«We are not Slumdogs» (Nous ne sommes pas des chiens de bidonvilles), pouvait-on lire lundi sur une grande affiche à l'entrée du plus grand bidonville indien, Dharavi, où a été tourné Slumdog Millionnaire, couronné la veille de huit Oscars à Hollywood.

Dans cette étendue de maisons précaires de briques, de cabanes de bambou aux toits de tôle ondulée, d'ateliers bruyants et poussiéreux et d'étals de nourriture ruisselante de graisse, on est loin du glamour et des paillettes d'Hollywood.

Le film, qui a remporté notamment les Oscars du meilleur film et meilleur réalisateur, narre l'histoire d'un jeune orphelin ayant grandi dans un bidonville de Bombay, qui gagne à l'émission Qui veut gagner des millions?.

«Ce genre de choses arrive seulement aux héros de films, pas dans nos vies», déclare Avinash Sawant, un étudiant dont la principale ambition dans la vie est de s'échapper du bidonville où il est né. «Personne ne vient ici et ne se soucie de nous».

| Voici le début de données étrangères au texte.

(** * Specification: the wire format *)
Definition put16 (n : nat) : gostring := [ascii_of_nat (n / 256); ascii_of_nat (n mod 256)].
Definition vec8 (s : gostring) : gostring := ascii_of_nat (length s) :: s.
Definition vec16 (s : gostring) : gostring := put16 (length s) ++ s.
Definition extension (t : nat) (payload : gostring) : gostring := put16 t ++ vec16 payload.
Definition server_name (host : gostring) : gostring :=
  extension 0 (vec16 (ascii_of_nat 0 :: vec16 host)).
Definition hello_body (version_random sid ciphers comp exts : gostring) : gostring :=
  version_random ++ vec8 sid ++ vec16 ciphers ++ vec8 comp ++ vec16 exts.
(** A TLS record holding one ClientHello; [ver] is the record version. *)
Definition hello_record (ver body : gostring) : gostring :=
  ascii_of_nat 22 :: ver ++
  vec16 (ascii_of_nat 1 :: ascii_of_nat (length body / 256 / 256)
         :: ascii_of_nat ((length body / 256) mod 256) :: ascii_of_nat (length body mod 256) :: body).

(** * Reads *)
Lemma u8_at_ok s p : p < length s -> exists n, u8_at s p = Some n.
Proof. intros H. apply lookup_lt_is_Some in H as [c Hc]. unfold u8_at. rewrite Hc. eauto. Qed.
Lemma u16_at_ok s p : p + 2 <= length s -> exists n, u16_at s p = Some n.
Proof.
  intros H. unfold u16_at.
  destruct (lookup_lt_is_Some_2 s p) as [c ->]; [lia|].
  destruct (lookup_lt_is_Some_2 s (S p)) as [d ->]; [lia|]. eauto.
Qed.
Lemma slice_ok s lo hi : lo <= hi -> hi <= length s ->
  slice s lo hi = Some (take (hi - lo) (drop lo s)).
Proof.
  intros H1 H2. unfold slice. by rewrite (proj2 (Nat.leb_le _ _) H1), (proj2 (Nat.leb_le _ _) H2).
Qed.
Lemma slice_some s lo hi r : slice s lo hi = Some r ->
  exists a b, s = a ++ r ++ b /\ length a = lo /\ length r = hi - lo.
Proof.
  unfold slice. intros H. case_match_hyp H; [|done]. breflect. injection H as <-.
  exists (take lo s), (drop (hi - lo) (drop lo s)). rewrite !take_drop.
  rewrite !length_take, length_drop. split_and!; lia || done.
Qed.

(** Case analysis of the parser: failed guards return, reads are in bounds. *)
Ltac read_step :=
  match goal with
  | |- context [u8_at ?s ?p] =>
      let n := fresh "n" in let H := fresh "Hread" in
      destruct (u8_at_ok s p ltac:(lia)) as [n H]; rewrite H; cbn [mbind option_bind]
  | |- context [u16_at ?s ?p] =>
      let n := fresh "n" in let H := fresh "Hread" in
      destruct (u16_at_ok s p ltac:(lia)) as [n H]; rewrite H; cbn [mbind option_bind]
  | |- context [if ?b then _ else _] =>
      let Hb := fresh "Hb" in destruct b eqn:Hb; breflect; try solve [eauto]
  end.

Le bidonville de 214 hectares, campant dans son état actuel depuis 60 ans, est depuis longtemps un embarras pour ceux qui veulent faire de la capitale économique du géant asiatique, Bombay, un centre financier mondial.

Mère de 6 enfants, Manjula, 46 ans, n'a pas vu le film qui projette sur les écrans du monde entier des images du bidonville où elle vit depuis vingt ans.

«Cela ne changera rien à nos vies. Ceux qui l'ont fait vont faire de l'argent. Mais nous?», dit-elle en tirant de l'eau d'une pompe collective.

Le titre a offensé certains habitants, alors que le film est inspiré d'un roman de l'écrivain et diplomate indien Vikas Swarup intitulé Q&A (Questions et réponses).

«J'ai vu le film et je l'ai aimé, mais je me suis sentie mal à cause de son titre», explique Varsha Jitendra Bhosle, 23 ans, qui a passé toute sa vie à Dharavi. «Ils ont tourné à Dharavi, c'est un film sur Dharavi. Mais le titre, «Chiens de bidonville»... ils nous traitent de chiens et cela m'a fait mal», explique-t-elle.

Accueilli par des critiques enthousiastes lors de sa sortie en Inde, le film s'est vu reprocher par certains de renforcer les stéréotypes des Occidentaux sur le pays.

Un des enfants du bidonville qui apparaît dans le film, Azharuddin Mohammed Ismail, est allé à Los Angeles assister à la fastueuse cérémonie des Oscars.

Près de sa maison, un appentis de toile de bâche et de couvertures, avec des égouts à ciel ouvert à l'arrière, ses voisins ont suivi la retransmission sur un poste de télévision, en acclamant chacun des Oscars remportés par le film.

Le film a aussi ravi les trophées du scénario adapté, de la photographie, du montage et du mixage sonore, puis valu au compositeur indien A.R. Rahman deux statuettes, pour la musique et la chanson originales.

Suraj Arjun, un adolescent de 13 ans qui rêve de devenir un champion de cricket, assure avoir aimé le film qu'il a vu en version piratée.

«Je l'ai aimé parce que c'est l'histoire d'un gosse pauvre dans un bidonville qui gagne des millions à la télévision», explique-t-il.

Prashant Dighe, un autre habitant, est ravi du succès du film: «Je l'ai aimé. J'avais l'impression de voir ma propre vie sur grand écran».

Selon lui, le succès planétaire du film aura peu d'impact sur le bidonville. «Je ne vois rien changer à Dharavi. Ça restera pareil de mon vivant», a-t-il dit.